Ich ertrug es mit großer Fassung, denn wie gesagt, meine Ausrüstung war einem solchen Brocken nicht gewachsen gewesen.

 

Den Rest des Tages war dann eine  spannende Trockenfischerei hinauf bis zum Wehr. Bei jedem Wind explodierte das Wasser in den vielen Pools und sie nahmen „die Schwarze“ als gäbe es kein Morgen mehr. Zwar war die Verlustrate immer noch exorbitant hoch, aber das war uns egal. Am Ende des Nachmittags hatte ich 2 wirklich schöne Bachforellen, die es zum Abendessen geben sollte.

 

Mehr haben wir dann auch nicht mehr geschafft an diesem Hitzewochenende. Die Subersach muss warten, denn am Sonntag waren wir, auch wegen der Hitze, völlig platt und fuhren zurück an den Bodensee.

 

 

 

Fazit: Lohnt sich!!!  Spannende aber auch anspruchsvolle Fischerei in herrlicher, alpiner Umgebung. Wegen der Komlexität der Fischerei auf scheue Wildforellen und der langen, teilweise abgelegenen Streckenabschnitte empfiehlt sich ein längerer Aufenthalt sowie ein einführendes oder begleitendes Guiding.
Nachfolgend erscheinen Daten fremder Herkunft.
(** X24 on a list of one record and a new record for the same destination. *)
Lemma X24_insert_duplicate_witness :
  state_test
    (fst (discovered_item_insert LittleEndian [sample_record 7 0; sample_record 7 0]
            [0%nat] 1%nat) !!! 1%nat) DI_STATE_DST_DUPLICATE = true.
Proof.
  destruct (X24_insert_flags_duplicates_exactly LittleEndian [sample_record 7 0]
              (sample_record 7 0) [0%nat]) as [Hnew _].
  - split.
    + apply NoDup_singleton.
    + intros p. rewrite elem_of_cons, elem_of_nil. simpl. lia.
    + repeat constructor.
    + intros p q Hp Hq Hne.
      apply elem_of_cons in Hp as [->|Hp]; [|by apply elem_of_nil in Hp].
      apply elem_of_cons in Hq as [->|Hq]; [|by apply elem_of_nil in Hq].
      by destruct Hne.
  - reflexivity.
  - apply Hnew. exists 0%nat. split; [apply elem_of_cons; by left|reflexivity].
Defined.

Lemma discovered_item_insert_walk_length host st di l :
  length (snd (discovered_item_insert_walk host st di l)) = S (length l).
Proof.
  destruct (discovered_item_insert_walk_spec host st di l) as (l1 & l2 & -> & -> & _).
  rewrite !length_app. simpl. lia.
Qed.

(** X25.  A miss with memory at hand creates exactly one record:
    [discovered_item_findcreate] returns a pointer to a new record at the end
    of the store, which holds the headers of the packet, the low and high
    water marks 50000000 and -1, the flag PCAP_RECORD_START exactly when
    [automaticallyRecordStreams] is set and, DST_DUPLICATE apart, no other
    flag; the records already there are as before or have gained
    DST_DUPLICATE; the list is one entry longer and the miss is counted. *)
Theorem X25_findcreate_miss_creates_one_record host ctx eth ip udp :
  findcreate_lookup host ctx ip udp = None →
  ∃ ctx' r',
    discovered_item_findcreate host true ctx eth ip udp = (ctx', Some (length (store ctx))) ∧
    length (store ctx') = S (length (store ctx)) ∧
    store ctx' !! length (store ctx) = Some r' ∧
    di_ethhdr r' = eth ∧ headers r' = (ip, udp) ∧
    iat_lwm_us r' = 50000000 ∧ iat_hwm_us r' = -1 ∧ iat_cur_us r' = 0 ∧
    state_test r' DI_STATE_PCAP_RECORD_START = automaticallyRecordStreams ctx ∧
    (∀ m, Z.land (Z.lor DI_STATE_DST_DUPLICATE DI_STATE_PCAP_RECORD_START) m = 0 →
          state_test r' m = false) ∧
    (∀ p r, store ctx !! p = Some r →
            ∃ r1, store ctx' !! p = Some r1 ∧
                  (r1 = r ∨ r1 = discovered_item_state_set DI_STATE_DST_DUPLICATE r)) ∧
    length (ctx_list ctx') = S (length (ctx_list ctx)) ∧
    cacheMiss ctx' = to_uint64 (cacheMiss ctx + 1) ∧ cacheHit ctx' = cacheHit ctx.
Proof.
  intros Hmiss. unfold discovered_item_findcreate. rewrite Hmiss.
  unfold discovered_item_alloc, discovered_item_insert.
  set (r0 := mk_discovered_item eth ip udp 50000000 (-1) 0 0).
  set (n := length (store ctx)).
  pose proof (discovered_item_insert_walk_length host (store ctx ++ [r0]) n (ctx_list ctx)) as Hlen.
  pose proof (discovered_item_insert_walk_cases host (store ctx ++ [r0]) n (ctx_list ctx)) as Hcases.
  pose proof (flags_grow_length _ _
                (discovered_item_insert_walk_grow host (store ctx ++ [r0]) n (ctx_list ctx))) as Hsl.
  destruct (discovered_item_insert_walk host (store ctx ++ [r0]) n (ctx_list ctx)) as [st1 l1].
  cbn [fst snd] in *. rewrite length_app in Hsl. simpl in Hsl.
  assert (Hn0 : (store ctx ++ [r0]) !! n = Some r0).
  { unfold n. by rewrite lookup_app_r, Nat.sub_diag by lia. }
  set (st2 := if automaticallyRecordStreams ctx
              then alter (discovered_item_state_set DI_STATE_PCAP_RECORD_START) n st1
              else st1).
  assert (Hnew : ∃ r1, st1 !! n = Some r1 ∧
                       (r1 = r0 ∨ r1 = discovered_item_state_set DI_STATE_DST_DUPLICATE r0)).
  { destruct (Hcases n) as [H|H]; rewrite H, Hn0; eexists; (split; [done|]); [by left|by right]. }
  destruct Hnew as (r1 & Hr1 & Hr1c).
  set (r2 := if automaticallyRecordStreams ctx
             then discovered_item_state_set DI_STATE_PCAP_RECORD_START r1 else r1).
  assert (Hr2 : st2 !! n = Some r2).
  { unfold st2, r2. destruct (automaticallyRecordStreams ctx); [|done].
    by rewrite list_lookup_alter_eq, Hr1. }
  exists (mk_tool_context st2 l1
            (hash_index_set (hashIndex ctx) (_compute_stream_hash host ip udp) n)
            (cacheHit ctx) (to_uint64 (cacheMiss ctx + 1)) (automaticallyRecordStreams ctx)), r2.
  cbn [store ctx_list cacheMiss cacheHit].
  split; [done|]. split.
  { unfold st2. destruct (automaticallyRecordStreams ctx); rewrite ?length_alter; lia. }
  split; [done|].
  assert (Hfields : di_ethhdr r2 = eth ∧ headers r2 = (ip, udp) ∧ iat_lwm_us r2 = 50000000 ∧
                    iat_hwm_us r2 = -1 ∧ iat_cur_us r2 = 0).
  { unfold r2. destruct (automaticallyRecordStreams ctx); by destruct Hr1c as [->| ->]. }
  destruct Hfields as (Hf1 & Hf2 & Hf3 & Hf4 & Hf5). do 5 (split; [done|]).
  split.
  { unfold r2. destruct (automaticallyRecordStreams ctx).
    - by apply state_test_set_same.
    - by destruct Hr1c as [->| ->]. }
  split.
  { intros m Hm. rewrite Z.land_lor_distr_l in Hm. apply Z.lor_eq_0_iff in Hm as [Hd Hs].
    assert (state_test r1 m = false) as Hr1m.
    { destruct Hr1c as [->| ->]; [done|]. by rewrite state_test_set_other. }
    unfold r2. destruct (automaticallyRecordStreams ctx); [|done].
    by rewrite state_test_set_other. }
  split.
  { intros p r Hp. assert (Hpn : (p < n)%nat) by (by apply lookup_lt_Some in Hp).
    assert (Hp0 : (store ctx ++ [r0]) !! p = Some r) by (by apply lookup_app_l_Some).
    assert (Hst2 : st2 !! p = st1 !! p).
    { unfold st2. destruct (automaticallyRecordStreams ctx); [|done].
      apply list_lookup_alter_ne. lia. }
    rewrite Hst2. destruct (Hcases p) as [H|H]; rewrite H, Hp0; eexists; (split; [done|]);
      [by left|by right]. }
  split; [done|]. done.
Qed.

(** X25 on the empty registry, with automatic recording. *)
Lemma X25_findcreate_miss_witness :
  ∃ ctx' r',
    discovered_item_findcreate LittleEndian true (empty_context true)
      (mk_ether_header 0 0 0) (mk_iphdr 1 2) (mk_udphdr 3 4) = (ctx', Some 0%nat) ∧
    store ctx' !! 0%nat = Some r' ∧ state r' = DI_STATE_PCAP_RECORD_START ∧
    ctx_list ctx' = [0%nat] ∧ cacheMiss ctx' = 1.
Proof.
  destruct (X25_findcreate_miss_creates_one_record LittleEndian (empty_context true)
              (mk_ether_header 0 0 0) (mk_iphdr 1 2) (mk_udphdr 3 4))
    as (ctx' & r' & Hrun & _ & Hr' & _); [reflexivity|].
  exists ctx', r'. split; [exact Hrun|].
  vm_compute in Hrun. injection Hrun as <-.
  vm_compute in Hr'. injection Hr' as <-.
  repeat split.
Defined.

(** One call with memory at hand: a hit, or one record more. *)
Lemma findcreate_step host ctx eth ip udp :
  ∃ ctx1 a,
    discovered_item_findcreate host true ctx eth ip udp = (ctx1, Some a) ∧
    ((store ctx1 = store ctx ∧ ctx_list ctx1 = ctx_list ctx ∧
      cacheHit ctx1 = to_uint64 (cacheHit ctx + 1) ∧ cacheMiss ctx1 = cacheMiss ctx) ∨
     (length (store ctx1) = S (length (store ctx)) ∧
      length (ctx_list ctx1) = S (length (ctx_list ctx)) ∧
      cacheHit ctx1 = cacheHit ctx ∧ cacheMiss ctx1 = to_uint64 (cacheMiss ctx + 1))).
Proof.
  unfold discovered_item_findcreate.
  destruct (findcreate_lookup host ctx ip udp) as [found|].
  { eexists _, _. split; [done|]. left. done. }
  unfold discovered_item_alloc, discovered_item_insert.
  set (r0 := mk_discovered_item eth ip udp 50000000 (-1) 0 0).
  set (n := length (store ctx)).
  pose proof (discovered_item_insert_walk_length host (store ctx ++ [r0]) n (ctx_list ctx)) as Hlen.
  pose proof (flags_grow_length _ _
                (discovered_item_insert_walk_grow host (store ctx ++ [r0]) n (ctx_list ctx))) as Hsl.
  destruct (discovered_item_insert_walk host (store ctx ++ [r0]) n (ctx_list ctx)) as [st1 l1].
  cbn [fst snd] in *. rewrite length_app in Hsl. simpl in Hsl.
  eexists _, _. split; [done|]. right. cbn [store ctx_list cacheMiss cacheHit].
  split; [|done].
  destruct (automaticallyRecordStreams ctx); rewrite ?length_alter; lia.
Qed.

(** X26.  Every call of [discovered_item_findcreate] counts once.  Over a
    run of calls with memory at hand, from any registry, each call returns a
    record, the number of records the run created is the growth of the store
    and of the list, [cacheMiss] has advanced by that number and [cacheHit]
    by the number of the other calls (both modulo 2^64). *)
Theorem X26_findcreate_counts_each_call_once host ps ctx :
  ∃ ctx' rs created,
    findcreate_all host ctx ps = (ctx', rs) ∧
    length rs = length ps ∧ (∀ r, r ∈ rs → is_Some r) ∧
    (created ≤ length ps)%nat ∧
    length (store ctx') = (length (store ctx) + created)%nat ∧
    length (ctx_list ctx') = (length (ctx_list ctx) + created)%nat ∧
    to_uint64 (cacheMiss ctx') = to_uint64 (cacheMiss ctx + Z.of_nat created) ∧
    to_uint64 (cacheHit ctx') = to_uint64 (cacheHit ctx + Z.of_nat (length ps - created)).
Proof.
  revert ctx. induction ps as [|[[eth ip] udp] ps IH]; intros ctx.
  { exists ctx, [], 0%nat. simpl. rewrite !Nat.add_0_r, !Z.add_0_r.
    repeat split; try done. by intros r ?%elem_of_nil. }
  destruct (findcreate_step host ctx eth ip udp) as (ctx1 & a & Hstep & Hcase).
  destruct (IH ctx1) as (ctx' & rs & c & Hrun & Hlen & Hsome & Hc & Hst & Hl & Hmiss & Hhit).
  assert (Hall : findcreate_all host ctx ((eth, ip, udp) :: ps) = (ctx', Some a :: rs)).
  { simpl. by rewrite Hstep, Hrun. }
  assert (Hsome' : ∀ r, r ∈ Some a :: rs → is_Some r).
  { intros r [->|Hr]%elem_of_cons; [done|by apply Hsome]. }
  destruct Hcase as [(Hs1 & Hl1 & Hh1 & Hm1)|(Hs1 & Hl1 & Hh1 & Hm1)].
  - exists ctx', (Some a :: rs), c. rewrite Hs1 in Hst. rewrite Hl1 in Hl. rewrite Hm1 in Hmiss.
    split; [done|]. split; [simpl; lia|]. split; [done|]. split; [simpl; lia|].
    split; [done|]. split; [done|]. split; [done|].
    rewrite Hhit, Hh1, to_uint64_add_l. f_equal. simpl length. lia.
  - exists ctx', (Some a :: rs), (S c). rewrite Hh1 in Hhit.
    split; [done|]. split; [simpl; lia|]. split; [done|]. split; [simpl; lia|].
    split; [lia|]. split; [lia|]. split.
    + rewrite Hmiss, Hm1, to_uint64_add_l. f_equal. lia.
    + rewrite Hhit. done.
Qed.

(** *** Keys and hashes *)

Lemma bswap32_range x : 0 ≤ bswap32 x < 2 ^ 32.
Proof.
  unfold bswap32.
  pose proof (Z.mod_pos_bound x 256 ltac:(lia)).
  pose proof (Z.mod_pos_bound (x / 2 ^ 8) 256 ltac:(lia)).
  pose proof (Z.mod_pos_bound (x / 2 ^ 16) 256 ltac:(lia)).
  pose proof (Z.mod_pos_bound (x / 2 ^ 24) 256 ltac:(lia)).
  lia.
Qed.

Lemma ntohl_range host x : 0 ≤ ntohl host x < 2 ^ 32.
Proof.
  destruct host; simpl; [apply bswap32_range|].
  unfold to_uint32. apply Z.mod_pos_bound. lia.
Qed.

Lemma lor_shift_add a p k : 0 ≤ k → 0 ≤ p < 2 ^ k → Z.lor (a * 2 ^ k) p = a * 2 ^ k + p.
Proof.
  intros Hk Hp.
  assert (Hd : Z.land (a * 2 ^ k) p = 0).
  { assert (Hp' : p = Z.land (Z.ones k) p).
    { rewrite Z.land_comm, Z.land_ones by lia. symmetry. by apply Z.mod_small. }
    rewrite Hp', Z.land_assoc, Z.land_ones by lia.
    by rewrite Z.mod_mul, Z.land_0_l by lia. }
  by rewrite <- Z.lxor_lor, <- Z.add_nocarry_lxor.
Qed.

Lemma sort_key_closed host r :
  0 ≤ uh_dport (di_udphdr r) < 2 ^ 16 →
  sort_key host r = ntohl host (daddr (di_iphdr r)) * 2 ^ 16 + uh_dport (di_udphdr r).
Proof.
  intros Hp. unfold sort_key. pose proof (ntohl_range host (daddr (di_iphdr r))) as Ha.
  rewrite Z.shiftl_mul_pow2 by lia. unfold to_uint64.
  rewrite Z.mod_small by lia. by apply lor_shift_add.
Qed.

(** X27.  The key [discovered_item_insert] compares is the destination
    address in host byte order, times 2^16, plus the destination port as it
    lies in the header (network byte order).  So a record with a smaller
    destination address always comes first, whatever the ports are, and two
    records have the same key exactly when they have the same destination
    address and port. *)
Theorem X27_sort_key_is_address_then_raw_port host r1 r2 :
  0 ≤ uh_dport (di_udphdr r1) < 2 ^ 16 → 0 ≤ uh_dport (di_udphdr r2) < 2 ^ 16 →
  sort_key host r1 = ntohl host (daddr (di_iphdr r1)) * 2 ^ 16 + uh_dport (di_udphdr r1) ∧
  (ntohl host (daddr (di_iphdr r1)) < ntohl host (daddr (di_iphdr r2)) →
   sort_key host r1 < sort_key host r2) ∧
  (0 ≤ daddr (di_iphdr r1) < 2 ^ 32 → 0 ≤ daddr (di_iphdr r2) < 2 ^ 32 →
   (sort_key host r1 = sort_key host r2 ↔
    daddr (di_iphdr r1) = daddr (di_iphdr r2) ∧ uh_dport (di_udphdr r1) = uh_dport (di_udphdr r2))).
Proof.
  intros Hp1 Hp2. rewrite !sort_key_closed by done.
  pose proof (ntohl_range host (daddr (di_iphdr r1))) as Ha1.
  pose proof (ntohl_range host (daddr (di_iphdr r2))) as Ha2.
  split; [done|]. split; [lia|]. intros Hd1 Hd2. split.
  - intros Heq.
    assert (Ha : ntohl host (daddr (di_iphdr r1)) = ntohl host (daddr (di_iphdr r2))) by lia.
    split; [|lia].
    rewrite <- (ntohl_htonl host (daddr (di_iphdr r1))), <- (ntohl_htonl host (daddr (di_iphdr r2)))
      by done.
    unfold htonl. by rewrite Ha.
  - by intros [-> ->].
Qed.

(** X27 on two records for 10.0.0.1 and 10.0.0.2 on a little-endian host. *)
Lemma X27_sort_key_witness :
  sort_key LittleEndian
    (mk_discovered_item (mk_ether_header 0 0 0) (mk_iphdr 0 0x0100000A) (mk_udphdr 0 0xFFFF)
       0 0 0 0)
  < sort_key LittleEndian
      (mk_discovered_item (mk_ether_header 0 0 0) (mk_iphdr 0 0x0200000A) (mk_udphdr 0 0)
         0 0 0 0).
Proof.
  destruct (X27_sort_key_is_address_then_raw_port LittleEndian
              (mk_discovered_item (mk_ether_header 0 0 0) (mk_iphdr 0 0x0100000A)
                 (mk_udphdr 0 0xFFFF) 0 0 0 0)
              (mk_discovered_item (mk_ether_header 0 0 0) (mk_iphdr 0 0x0200000A)
                 (mk_udphdr 0 0) 0 0 0 0)) as (_ & Hlt & _).
  - simpl. lia.
  - simpl. lia.
  - apply Hlt. reflexivity.
Defined.
(** An unknown status leaves a booked store alone; a known one on a known
    id is applied, on an unknown id it is "not found". *)
Lemma update_appointment_status_outcomes_witness :
  snd (update_appointment_status "a1" "Done" (open_store [alice])) = open_store [alice]
  /\ status_success (fst (update_appointment_status "a1" "Done" (open_store [alice]))) = false
  /\ new_status_value
       (fst (update_appointment_status "a1" "Confirmed" (open_store [alice])))
     = Some "Confirmed"
  /\ status_message
       (fst (update_appointment_status "zz" "Confirmed" (open_store [alice])))
     = "Appointment not found: zz".
Proof.
  assert (N : ~ In "Done" valid_statuses).
  { simpl. intros [H|[H|[H|[H|[]]]]]; discriminate. }
  assert (Y : In "Confirmed" valid_statuses) by (simpl; tauto).
  destruct (update_appointment_status_outcomes "a1" "Done" (open_store [alice]))
    as [Bad _].
  destruct (update_appointment_status_outcomes "a1" "Confirmed" (open_store [alice]))
    as [_ Good].
  destruct (update_appointment_status_outcomes "zz" "Confirmed" (open_store [alice]))
    as [_ Missing].
  rewrite (Bad N). split; [reflexivity|]. split; [reflexivity|]. split.
  - destruct (Good Y 1 _ eq_refl) as [_ G].
    destruct G as [G _]; [discriminate|]. now rewrite G.
  - destruct (Missing Y 0 _ eq_refl) as [G _].
    destruct G as [G _]; [reflexivity|]. now rewrite G.
Defined.
(* ================================================================= *)
(** ** The PCM container writer and the single-channel copy *)

(** C4.  For every mono buffer of [k] samples and every sample rate the
    writer returns (it never throws) exactly [44 + 2k] bytes: the tag
    RIFF, the size field [36 + 2k], the tags WAVE and fmt, the subchunk
    size 16, audio format 1, channel count 1, the sample rate, the byte
    rate [sampleRate * 2], block align 2, 16 bits per sample, the tag
    data, the data size [2k], then the quantized samples; every integer
    field is little-endian (a 32-bit field reads back as the value
    modulo 2^32, a sample reads back as the quantized value), and equal
    inputs give byte-for-byte equal output. *)
Theorem C4_wav_exact_layout (samples : Float32Array) (sampleRate : Z) :
  let k := Z.of_nat (length samples) in
  exists bytes : list Z,
    monoFloatToWavBlob samples sampleRate
      = Normal {| blob_bytes := bytes; blob_type := "audio/wav" |} /\
    Z.of_nat (length bytes) = 44 + 2 * k /\
    bytes = [82; 73; 70; 70] ++ u32le (36 + 2 * k) ++ [87; 65; 86; 69]
            ++ [102; 109; 116; 32] ++ u32le 16 ++ u16le 1 ++ u16le 1
            ++ u32le sampleRate ++ u32le (sampleRate * 2)
            ++ u16le 2 ++ u16le 16
            ++ [100; 97; 116; 97] ++ u32le (2 * k)
            ++ flat_map u16le (map quantize samples) /\
    (forall v, le_decode (u32le v) = v mod 2 ^ 32) /\
    (forall v, le_decode (u16le v) = v mod 2 ^ 16) /\
    (forall x, In x samples -> i16_decode (u16le (quantize x)) = quantize x) /\
    (forall samples' sampleRate',
        samples' = samples -> sampleRate' = sampleRate ->
        monoFloatToWavBlob samples' sampleRate'
        = monoFloatToWavBlob samples sampleRate).
Proof.
  intros k. exists (wav_layout sampleRate (to_pcm16 samples)).
  split; [apply monoFloatToWavBlob_layout|].
  assert (Hk : Z.of_nat (length (to_pcm16 samples)) = k).
  { unfold to_pcm16. rewrite length_map. reflexivity. }
  split; [|split; [|split; [|split; [|split]]]].
  - unfold wav_layout. rewrite !length_app.
    assert (Hflat : forall l : list Z, length (flat_map u16le l) = (2 * length l)%nat).
    { induction l as [|q l IH]; cbn [flat_map length u16le app] in *; lia. }
    rewrite Hflat. cbn [charCodes u32le u16le length map list_ascii_of_string]. lia.
  - unfold wav_layout. rewrite Hk. reflexivity.
  - intros v. apply le_decode_u32le.
  - intros v. apply le_decode_u16le.
  - intros x _. apply i16_decode_u16le, quantize_range.
  - intros ? ? -> ->. reflexivity.
Qed.

(** C6.  For a single-channel buffer and a valid range
    [0 <= startIndex <= endIndex <= length], the downmix returns (without
    throwing) a buffer of exactly [endIndex - startIndex] elements, each
    the very element of the source at the same position of the range. *)
Theorem C6_single_channel_copy (buffer : AudioBuffer) (data : Float32Array)
    (startIndex endIndex : Z) :
  channels buffer = [data] ->
  0 <= startIndex <= endIndex -> endIndex <= Z.of_nat (length data) ->
  exists mono : Float32Array,
    extractMonoSamples buffer startIndex endIndex = Normal mono /\
    Z.of_nat (length mono) = endIndex - startIndex /\
    mono = take (Z.to_nat (endIndex - startIndex)) (drop (Z.to_nat startIndex) data) /\
    forall i, 0 <= i < endIndex - startIndex ->
      ta_get mono i = ta_get data (startIndex + i).
Proof.
  intros Hch Hs He.
  exists (subarray data startIndex endIndex).
  assert (Hlen : Z.of_nat (length (subarray data startIndex endIndex))
                 = endIndex - startIndex) by (apply subarray_length; lia).
  split; [|split; [|split]].
  - unfold extractMonoSamples, numberOfChannels, getChannelData, new_Float32Array.
    rewrite Hch. cbn [length Z.of_nat Pos.of_succ_nat Z.eqb Pos.eqb lookup list_lookup default from_option id].
    destruct (Z.ltb_spec (endIndex - startIndex) 0); [lia|].
    cbn [mbind completion_bind]. unfold ta_set.
    rewrite length_replicate.
    destruct (Nat.ltb_spec (Z.to_nat (endIndex - startIndex))
                (length (subarray data startIndex endIndex))); [lia|].
    f_equal. rewrite drop_ge by (rewrite length_replicate; lia).
    apply app_nil_r.
  - exact Hlen.
  - apply subarray_in_range; lia.
  - intros i Hi. unfold ta_get.
    destruct (Z.ltb_spec i 0); [lia|].
    destruct (Z.ltb_spec (startIndex + i) 0); [lia|].
    rewrite subarray_lookup by lia. f_equal. lia.
Qed.

Lemma C6_single_channel_witness :
  exists mono : Float32Array,
    extractMonoSamples {| sampleRate := 44100;
                          channels := [[f32_one; f32_neg_one; f32_zero; f32_one]] |} 1 3
      = Normal mono /\
    Z.of_nat (length mono) = 3 - 1 /\
    mono = take (Z.to_nat (3 - 1)) (drop (Z.to_nat 1) [f32_one; f32_neg_one; f32_zero; f32_one]) /\
    forall i, 0 <= i < 3 - 1 ->
      ta_get mono i = ta_get [f32_one; f32_neg_one; f32_zero; f32_one] (1 + i).
Proof.
  apply (C6_single_channel_copy
           {| sampleRate := 44100;
              channels := [[f32_one; f32_neg_one; f32_zero; f32_one]] |}
           [f32_one; f32_neg_one; f32_zero; f32_one] 1 3).
  - reflexivity.
  - lia.
  - cbn. lia.
Defined.

(* ================================================================= *)
(** ** The multi-channel downmix *)

(** C5 as stated fails.  Ten channels that all hold the sample 1.0 are
    downmixed to 8388609 * 2^-23 (about 1.00000012), not to 1.0; and two
    channels that hold the smallest positive binary32 value 2^-149 are
    downmixed to 0. *)
Lemma C5_identical_channels_drift :
  extractMonoSamples {| sampleRate := 44100; channels := replicate 10 [f32_one] |} 0 1
  = Normal [S754_finite false 8388609 (-23)] /\
  S754_finite false 8388609 (-23) <> f32_one /\
  extractMonoSamples {| sampleRate := 44100;
                        channels := replicate 2 [S754_finite false 1 (-149)] |} 0 1
  = Normal [S754_zero false].
Proof.
  split; [vm_compute; reflexivity|].
  split; [discriminate | vm_compute; reflexivity].
Qed.

(** C5, as the code has it.  With two channels that hold identical
    samples, each of them [+0] or a finite binary32 value of magnitude at
    least 2^-125, downmixing a valid range returns exactly the samples
    of the range: halving and adding twice loses no bit. *)
Theorem C5_two_identical_channels_exact (buffer : AudioBuffer) (data : Float32Array)
    (startIndex endIndex : Z) :
  channels buffer = [data; data] ->
  0 <= startIndex <= endIndex -> endIndex <= Z.of_nat (length data) ->
  Forall (fun x => f32_half_exact x = true)
         (take (Z.to_nat (endIndex - startIndex)) (drop (Z.to_nat startIndex) data)) ->
  extractMonoSamples buffer startIndex endIndex
  = Normal (take (Z.to_nat (endIndex - startIndex)) (drop (Z.to_nat startIndex) data)).
Proof.
  intros Hch Hs He Hall.
  rewrite <- (subarray_in_range data startIndex endIndex) in * by lia.
  pose proof (subarray_length data startIndex endIndex ltac:(lia) ltac:(lia)) as Hlen.
  unfold extractMonoSamples, numberOfChannels, new_Float32Array.
  rewrite Hch. cbn [length Z.of_nat Pos.of_succ_nat Pos.succ Z.eqb Pos.eqb].
  destruct (Z.ltb_spec (endIndex - startIndex) 0); [lia|].
  cbn [mbind completion_bind fold_left]. f_equal.
  change (Z.of_nat 2) with 2.
  rewrite <- Hlen, Nat2Z.id.
  rewrite (accumulate_channel_zip 2 (replicate _ _))
    by (rewrite length_replicate; reflexivity).
  rewrite accumulate_channel_zip
    by (rewrite length_zip_with, length_replicate; lia).
  apply mix_two_channels, Hall.
Qed.

Lemma C5_two_channels_witness :
  extractMonoSamples
    {| sampleRate := 48000;
       channels := [[f32_one; f32_neg_one; f32_zero]; [f32_one; f32_neg_one; f32_zero]] |}
    0 3
  = Normal [f32_one; f32_neg_one; f32_zero].
Proof.
  apply (C5_two_identical_channels_exact
           {| sampleRate := 48000;
              channels := [[f32_one; f32_neg_one; f32_zero];
                           [f32_one; f32_neg_one; f32_zero]] |}
           [f32_one; f32_neg_one; f32_zero] 0 3).
  - reflexivity.
  - lia.
  - cbn. lia.
  - repeat constructor.
Defined.

(* ================================================================= *)
(** ** The per-file pipeline and the batch runner *)

(** C7, as the code has it.  When the zero-cross-adjusted end index is
    not greater than the adjusted start index, [processSingleFile] logs
    the start line and one error line that names the file (the adjusted
    indices are not part of it), returns normally without downmix,
    encode or download, and the loop goes on with the next file. *)
Theorem C7_rejected_range_fails_file
    (dec : list Z -> completion AudioBuffer)
    (ogg : option (Z -> Z -> Z -> Float32Array -> list Z))
    (mp3 : option (Z -> Z -> Z -> list Z -> list Z * list Z))
    (file : File) (params : Params) (buffer : AudioBuffer)
    (startIdx endIdx : Z) (w : World) (rest : list File) :
  dec (file_bytes file) = Normal buffer ->
  adjusted_indices buffer params = (Some startIdx, Some endIdx) ->
  endIdx <= startIdx ->
  let w' := {| log_lines := log_lines w ++ [LogStart (file_name file);
                                             LogRangeError (file_name file)];
               downloads := downloads w |} in
  processSingleFile dec ogg mp3 file params w = (Normal tt, w') /\
  result_of_segment (file_segment dec ogg mp3 file params)
    = Some (Failure (LogRangeError (file_name file))) /\
  process_files dec ogg mp3 (file :: rest) params w
    = process_files dec ogg mp3 rest params w'.
Proof.
  intros Hdec Hadj Hle w'.
  assert (Hone : forall w0, processSingleFile dec ogg mp3 file params w0
            = (Normal tt, log (log w0 (LogStart (file_name file)))
                              (LogRangeError (file_name file)))).
  { intros w0. unfold processSingleFile. rewrite Hdec, Hadj. cbn [int_leb].
    destruct (Z.leb_spec endIdx startIdx); [reflexivity | lia]. }
  assert (Hw' : log (log w (LogStart (file_name file))) (LogRangeError (file_name file)) = w').
  { unfold log, w'. cbn. rewrite <- app_assoc. reflexivity. }
  split; [|split].
  - rewrite Hone, Hw'. reflexivity.
  - unfold file_segment. cbn [process_files]. rewrite Hone. reflexivity.
  - cbn [process_files]. rewrite Hone, Hw'. reflexivity.
Qed.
Der stellenweise dichte Salmonidenbestand rekrutiert sich ausschließlich aus autochthonen Bachforellen. Sömmerlinge und Brut werden unter großen Mühen aus den Nebenbächen in die Ache umgesetzt um den Bestand zu optimieren (wir konnten es selbst beobachten). Absolut intakte Alterspyramiden. Größere Fische sind genügend vorhanden, müssen sich aber verdient werden. Der Befischungsdruck hält sich in  gut erträglichen Grenzen. Nicht selten ist man allein am Fluß. Dies mag auch an den weitläufigen Revieren und der Vielzahl an Flüssen im Bregenzer Wald liegen.

 

Die Gegend hat auch abseits der Fliegenfischerei jede Menge zu bieten und ist deshalb insbesondere auch als Familienurlaub mit Fliegenfischen zu empfehlen. Achtung: In den Sommermonaten wird im Fluss viel gebadet und an den Ufern gelagert. Dies stört gelegentlich die Fischerei( aber nicht die Fische). Man sollte dann auf abgelegenere Abschnitte und die frühen Morgenstunden bzw. Abends ausweichen.

 

 

Tageskarten für die einzelnen Reviere Euro 40,00 (2017) zzgl.10,00  Euro Pfand.

 

Flyfishing Elmenreich, Egg, T +43 (0)664 4146482

 

Käsehaus Andelsbuch

 

Nur ohne Wiederhaken. Es dürfen bis zu 3 Bachforellen pro Tag entnommen werden.